Saturday, March 23, 2013

Reservation & Ref Reservation - An Explanation (Attempt)

So in this article I'm going to try to explain and answer a lot of the questions I get and misconceptions I see in terms of ZFS and space utilization of a pool. Not sure how well I'm going to do here, I've never found a holy grail way of explaining these that everyone understands - seems like one way works with one person, and a different way is necessary for the next guy, but let's give it a shot.

ZFS has two provided methods of determining used and free space. The first is at a non-granular pool level, and the second is at a dataset level. There are some very big differences in how these two viewpoints behave. Pool-wide statistics are provided by the 'zpool' command, as evidenced by this example:


root@myhost:/# zpool list
NAME           SIZE  ALLOC   FREE    CAP  DEDUP  HEALTH  ALTROOT
example-pool  3.94G   121K  3.94G     0%  1.00x  ONLINE  -

Of note here are 'SIZE', 'ALLOC', and 'FREE'. You'll notice my brand new, completely empty 'example-pool' is 3.94 GB in size, and has allocated 121 KB of space (metadata and such). Now let's create a filesystem.

root@myhost:/# zfs create example-pool/noquota-noreserve-filesystem
root@myhost:/# zpool list
NAME           SIZE  ALLOC   FREE    CAP  DEDUP  HEALTH  ALTROOT
example-pool  3.94G   160K  3.94G     0%  1.00x  ONLINE  -
syspool       15.9G  3.15G  12.7G    19%  1.00x  ONLINE  -

Now we've got one empty filesystem on our pool - and as some may expect, a few extra KB of allocated space (again, metadata and such). So let's see what the second viewpoint of looking at this has to say, and that's the 'zfs' command. Let's concentrate just on the important stuff for now, with a command like this:

root@myhost:/# zfs list -o name,used,avail,refer,usedds,usedchild
NAME                                        USED  AVAIL  REFER  USEDDS  USEDCHILD
example-pool                                160K  3.88G    32K     32K       128K
example-pool/noquota-noreserve-filesystem    31K  3.88G    31K     31K          0

I apologize for all the fields - but believe it or not, they're all informative (eventually). As you can see, in addition to seeing the filesystem I created a moment ago, we also see the pool itself. Or do we? Do not be fooled, gentle reader, for the 'example-pool' entry you see in 'zfs list' is not exactly equivalent to the 'example-pool' you'll see in 'zpool list'. Where 'zpool list' is showing you the pools and pool-level statistics, 'zfs list' is only showing you datasets and dataset statistics. That's right, your pool is also a filesystem dataset (indeed, all filesystems created under it are children of it).

This is important to note, because it means that 'example-pool' in 'zfs list' is going to be factoring in the used space of all the filesystems on the pool.
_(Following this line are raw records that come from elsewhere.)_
(** * Retrieval and benchmarking core of the agent scaffold

    A shallow embedding of [src/agent/core/retrieval.py],
    [src/agent/core/retrieval_benchmark.py] and the part of
    [src/agent/core/io.py] they use.

    - Python [str] values are [string]s whose characters are read as the
      code points U+0000..U+00FF; on that range [str.split], [str.strip]
      and [str.lower] are modelled exactly.
    - A [dict] or [Counter] is an association list in insertion order
      (the order in which Python iterates it, which fixes the order of
      the floating-point summations).
    - Python [float] arithmetic is abstracted by the class [PyFloat] and
      interpreted in IEEE-754 binary64 (Rocq's primitive floats), which
      is what CPython executes. Theorems are stated for every instance
      of the class where the arithmetic plays no part, and for binary64
      where it does; there, facts about the quotient of two lengths are
      settled by evaluation up to a stated size, and exact values of
      doubles are real numbers.
    - Mutable objects are threaded explicitly: a method that mutates
      [self] returns the new object next to its result. *)

From Stdlib Require Import List String Ascii Bool ZArith Lia.
From Stdlib Require Import Sorted Permutation.
From Stdlib Require Import Reals Lra.
From Stdlib Require Import Floats.
Import ListNotations.

Local Open Scope string_scope.
Local Open Scope list_scope.
Local Open Scope Z_scope.

(** ** Python strings *)

Module PyStr.

(** [c.isspace()] for a code point below 256. *)
Definition isspace (c : ascii) : bool :=
  let n := nat_of_ascii c in
  ((9 <=? n) && (n <=? 13) || (28 <=? n) && (n <=? 32)
   || (n =? 133) || (n =? 160))%nat.

(** [c.lower()] for a code point below 256. *)
Definition lower_char (c : ascii) : ascii :=
  let n := nat_of_ascii c in
  if ((65 <=? n) && (n <=? 90)
      || (192 <=? n) && (n <=? 222) && negb (n =? 215))%nat
  then ascii_of_nat (n + 32) else c.

Definition lower (s : string) : string :=
  string_of_list_ascii (map lower_char (list_ascii_of_string s)).

Fixpoint lstrip_chars (p : ascii -> bool) (s : list ascii) : list ascii :=
  match s with
  | [] => []
  | c :: s' => if p c then lstrip_chars p s' else s
  end.

Definition strip_chars (p : ascii -> bool) (s : list ascii) : list ascii :=
  rev (lstrip_chars p (rev (lstrip_chars p s))).

Definition mem_char (chars : string) (c : ascii) : bool :=
  existsb (Ascii.eqb c) (list_ascii_of_string chars).

(** [s.strip(chars)]. *)
Definition strip (chars : string) (s : string) : string :=
  string_of_list_ascii (strip_chars (mem_char chars) (list_ascii_of_string s)).

(** [s.strip()]. *)
Definition strip_ws (s : string) : string :=
  string_of_list_ascii (strip_chars isspace (list_ascii_of_string s)).

(** Truth value of a string: non-empty. *)
Definition truthy (s : string) : bool :=
  match s with EmptyString => false | String _ _ => true end.

(** [s.split()]: the maximal runs of non-whitespace characters.
    [cur] holds the current run, reversed. *)
Fixpoint split_runs (cur : list ascii) (s : list ascii) : list (list ascii) :=
  match s with
  | [] => match cur with [] => [] | _ :: _ => [rev cur] end
  | c :: s' =>
      if isspace c then
        match cur with
        | [] => split_runs [] s'
        | _ :: _ => rev cur :: split_runs [] s'
        end
      else split_runs (c :: cur) s'
  end.

Definition split (s : string) : list string :=
  map string_of_list_ascii (split_runs [] (list_ascii_of_string s)).

(** [sep.join(parts)]. *)
Definition join (sep : string) (parts : list string) : string :=
  String.concat sep parts.

End PyStr.

(** ** Python sequences *)

Module PySeq.

(** [l[:k]]: a negative [k] counts from the end. *)
Definition slice_to {A : Type} (k : Z) (l : list A) : list A :=
  if k <? 0
  then firstn (Z.to_nat (Z.max 0 (Z.of_nat (List.length l) + k))) l
  else firstn (Z.to_nat k) l.

(** [x in l] for strings. *)
Definition mem (x : string) (l : list string) : bool :=
  existsb (String.eqb x) l.

(** [len(set(a).intersection(set(b)))]: the distinct elements of [a]
    that occur in [b]. *)
Fixpoint dedup (l : list string) : list string :=
  match l with
  | [] => []
  | x :: l' => if mem x l' then dedup l' else x :: dedup l'
  end.

Definition inter_size (a b : list string) : Z :=
  Z.of_nat (List.length (dedup (filter (fun x => mem x b) a))).

(** [collections.deque.append] on a deque built with [maxlen]: the item
    goes to the right end, and the leftmost one is dropped when the
    length exceeds [maxlen]. *)
Definition deque_append {A : Type} (maxlen : nat) (d : list A) (x : A) : list A :=
  let d' := d ++ [x] in
  if (maxlen <? List.length d')%nat then tl d' else d'.

End PySeq.

(** ** Tokenizer *)

(** The characters of the argument of [strip] in [_tokenize]. The source
    writes two adjacent literals, [".,;:!?()[]{}<>"] and ["'\n\t"], which
    Python concatenates. *)
Definition strip_set : string :=
  ".,;:!?()[]{}<>" ++ "'" ++ String "010"%char (String "009"%char EmptyString).

Definition _tokenize (text : string) : list string :=
  map (fun t => PyStr.lower (PyStr.strip strip_set t))
      (filter (fun t => PyStr.truthy (PyStr.strip_ws t)) (PyStr.split text)).

(** [Counter(tokens)]: counts in order of first occurrence. *)
Fixpoint counter_incr (tok : string) (c : list (string * Z)) : list (string * Z) :=
  match c with
  | [] => [(tok, 1)]
  | (k, v) :: c' =>
      if String.eqb k tok then (k, v + 1) :: c' else (k, v) :: counter_incr tok c'
  end.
You would think this would be pretty much the same as 'zpool list', then, right? And indeed, in the above example, both 'zpool list' and 'zfs list' are showing a used (alloc) space of 160 KB. Where this will bite you is simple: 'zpool list' does not take into account anything but actual, physically allocated blocks of data on the disks -- and 'zfs list' takes not only those into account, but also reservations as well. So what are reservations? Well, to answer that, let's first look at what ZFS' manpage has to say about them (and there 2, not one):

       reservation=size | none

           The  minimum  amount  of  space guaranteed to a dataset and its descendents. When the amount of space used is below this value, the dataset is treated as if it were taking up the amount of space specified by its reservation. Reservations are accounted for in the parent datasets' space used, and count against the parent datasets' quotas and reservations.

           This property can also be referred to by its shortened column name, reserv.
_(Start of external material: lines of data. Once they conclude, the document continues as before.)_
Lemma historyTargets_key ledger activeWallet minSol t :
  In t (historyTargets ledger activeWallet minSol) ->
  In (publicKey t) (historyAddresses ledger activeWallet)
  /\ balance t = toSol (getBalance ledger (publicKey t))
  /\ qualifies minSol (balance t) = true.
Proof.
  rewrite historyTargets_eq. intros Hin.
  apply in_map_iff in Hin. destruct Hin as [[a b] [<- Hin]].
  apply filter_In in Hin. destruct Hin as [Hin Hq].
  unfold batchGetBalances in Hin. apply in_map_iff in Hin.
  destruct Hin as [a' [Heq Hin]]. inversion Heq; subst. cbn. auto.
Qed.

Lemma historyTargets_screened ledger activeWallet minSol t :
  In t (historyTargets ledger activeWallet minSol) ->
  screenedKey activeWallet (publicKey t).
Proof.
  intros Hin. apply historyTargets_key in Hin. destruct Hin as [Hin _].
  now apply (historyAddresses_screened ledger).
Qed.

Lemma resolvedTargets_eq ledger activeWallet minSol :
  resolvedTargets ledger activeWallet minSol =
  historyTargets ledger activeWallet minSol
  ++ (if qualifies minSol (toSol (getBalance ledger activeWallet))
      then [activeTarget ledger activeWallet] else []).
Proof.
  unfold resolvedTargets, activeTarget.
  destruct (qualifies _ _); [reflexivity | now rewrite app_nil_r].
Qed.

Lemma firstn_In {A : Type} (n : nat) (l : list A) x :
  In x (firstn n l) -> In x l.
Proof.
  intros H. rewrite <- (firstn_skipn n l). apply in_or_app. now left.
Qed.

Lemma skipn_In {A : Type} (n : nat) (l : list A) x :
  In x (skipn n l) -> In x l.
Proof.
  intros H. rewrite <- (firstn_skipn n l). apply in_or_app. now right.
Qed.

Lemma slice_In {A : Type} (l : list A) b e x :
  In x (JS.slice l b e) -> In x l.
Proof.
  unfold JS.slice. intros H. eapply skipn_In, firstn_In. exact H.
Qed.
       refreservation=size | none

           The minimum amount of space guaranteed to a dataset, not including its descendents. When the amount of space used is below this value, the dataset is treated as if it were taking up  the  amount  of space specified by refreservation. The refreservation reservation is accounted for in the parent datasets' space used, and counts against the parent datasets' quotas and reservations.

           If refreservation is set, a snapshot is only allowed if there is enough free pool space outside of this reservation to accommodate the current number of "referenced" bytes in the dataset.
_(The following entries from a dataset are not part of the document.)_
(** X14: moving there and back.  When the path lies under [from_folders]
    and both the moved parts and the original parts are what the
    constructor makes of them (they are plain names, as the parts of a path
    always are), moving from [from_folders] to [to_folders] and then from
    [to_folders] to [from_folders] gives the path back. *)
Theorem move_there_and_back (L : Pathlib) (path : PurePath)
    (from_folders to_folders rest : list string) :
  parts path = from_folders ++ rest ->
  parts (PurePath_new L (to_folders ++ rest)) = to_folders ++ rest ->
  PurePath_new L (from_folders ++ rest) = path ->
  exists moved,
    move L path from_folders to_folders = Some moved /\
    move L moved to_folders from_folders = Some path.
Proof.
  intros Hp Hto Hfrom. exists (PurePath_new L (to_folders ++ rest)).
  split.
  - by apply move_replaces_prefix.
  - destruct (move_replaces_prefix L (PurePath_new L (to_folders ++ rest))
                to_folders from_folders) as [Hm _].
    rewrite (Hm rest Hto). by rewrite Hfrom.
Qed.

Lemma move_there_and_back_witness :
  exists moved,
    move posix (mkPath ["a"; "b"; "c.txt"]) ["a"] ["x"; "y"] = Some moved /\
    move posix moved ["x"; "y"] ["a"] = Some (mkPath ["a"; "b"; "c.txt"]).
Proof.
  exact (move_there_and_back posix (mkPath ["a"; "b"; "c.txt"]) ["a"]
           ["x"; "y"] ["b"; "c.txt"] eq_refl eq_refl eq_refl).
Defined.

(** X15: [rename] replaces the last part and nothing else.  When the path
    with the new name [a] is what the constructor makes of it, renaming it
    again to [b] is the same as renaming the original path to [b]; and
    renaming a path to the name it has gives the path back, when the
    constructor gives a path back from its own parts. *)
Theorem rename_replaces_last_part (L : Pathlib) (path : PurePath)
    (a b : string) :
  let init := take (length (parts path) - 1) (parts path) in
  parts (PurePath_new L (init ++ [a])) = init ++ [a] ->
  rename L (rename L path a) b = rename L path b /\
  (forall name, parts path = init ++ [name] ->
                PurePath_new L (parts path) = path ->
                rename L path name = path).
Proof.
  intros init Ha. unfold rename. fold init. split.
  - rewrite Ha. rewrite length_app. simpl.
    replace (length init + 1 - 1) with (length init) by lia.
    by rewrite take_app_length.
  - intros name Hp Hnew. by rewrite <- Hp.
Qed.

Lemma rename_replaces_last_part_witness :
  rename posix (rename posix (mkPath ["/"; "a"; "old.txt"]) "tmp") "new.txt"
  = mkPath ["/"; "a"; "new.txt"].
Proof.
  exact (proj1 (rename_replaces_last_part posix
                  (mkPath ["/"; "a"; "old.txt"]) "tmp" "new.txt" eq_refl)).
Defined.

(** ** Resolving inside a directory *)

Lemma elem_of_parents (L : Pathlib) (d p : PurePath) :
  d ∈ parents L p <->
  exists rest, rest <> [] /\ parts p = parts d ++ rest /\
               (anchored L p = true -> parts d <> []).
Proof.
  unfold parents. rewrite list_elem_of_In, in_map_iff.
  set (n := length (parts p)). split.
  - intros (idx & <- & Hidx). apply in_seq in Hidx. simpl.
    exists (drop (n - idx - 1) (parts p)).
    assert (Hn : idx < n) by (destruct (anchored L p); lia).
    split; [|split].
    + intros Hd. apply (f_equal length) in Hd.
      rewrite length_drop in Hd. simpl in Hd. fold n in Hd. lia.
    + by rewrite take_drop.
    + intros Ha Ht. rewrite Ha in Hidx. apply (f_equal length) in Ht.
      rewrite length_take in Ht. simpl in Ht. fold n in Ht. lia.
  - intros (rest & Hrest & Hp & Ha).
    assert (Hr : 0 < length rest) by (destruct rest; [done|simpl; lia]).
    assert (Hn : n = length (parts d) + length rest)
      by (subst n; by rewrite Hp, length_app).
    exists (length rest - 1). split.
    + replace (n - (length rest - 1) - 1) with (length (parts d)) by lia.
      rewrite Hp, take_app_length. by destruct d.
    + apply in_seq. destruct (anchored L p); [|lia].
      assert (0 < length (parts d))
        by (destruct (parts d); [by destruct Ha|simpl; lia]).
      lia.
Qed.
           This property can also be referred to by its shortened column name, refreserv.

Now, some people wax over these definitions and don't notice that 'reservation' and 'refreservation' do not actually have identical first paragraphs. The key different cam be found in the very first sentence, where 'reservation' says "and its descendents" and referservation says "not including its descendents". This is key. A hint to how important this distinction is comes in the form of the extra paragraph you find in the referservation description, but we'll get back to that in a minute. First, an initial, simple example of both. Remember our pool? Let's created another dataset, but this time, specify a reservation (as opposed to a refreservation).

root@myhost:/# zfs create -o reserv=500M example-pool/noquota-reserv-filesystem
root@myhost:/# zfs list -o name,used,avail,refer,usedds,usedchild
NAME                                        USED  AVAIL  REFER  USEDDS  USEDCHILD
example-pool                                500M  3.39G    33K     33K       500M
example-pool/noquota-noreserve-filesystem    31K  3.39G    31K     31K          0
example-pool/noquota-reserv-filesystem       31K  3.88G    31K     31K          0

Now, the keen-eyed amongst you may have noticed that while this new filesystem looks pretty much like the other one we created, suddenly the root filesystem (example-pool) is reporting USED of 500M! What? But the new filesystem isn't using 500 MB! In a panic, we check 'zpool list' to verify our assumption:

root@myhost:/# zpool list
NAME           SIZE  ALLOC   FREE    CAP  DEDUP  HEALTH  ALTROOT
example-pool  3.94G   394K  3.94G     0%  1.00x  ONLINE  -
syspool       15.9G  3.15G  12.7G    19%  1.00x  ONLINE  -

Whew. We're right - we're not suddenly using 500 MB of disk space. So why is 'zfs list' claiming we are? Are we? The short answer is -- no, you're not. And yes, you are. See, a reservation is us telling ZFS that the filesystem have 500 MB reserved for the use of that filesystem (and its children, since its a reservation), and only for that filesystem and its children. This doesn't go write 500 MB of data to the drive.. but from the perspective of any other filesystem on that pool, it may as well have. Notice how our first fileystem, has an available space of 3.39 GB (as does 'example-pool')? Yet our new filesystem has 3.88 GB? That's 500 MB of difference (basically). 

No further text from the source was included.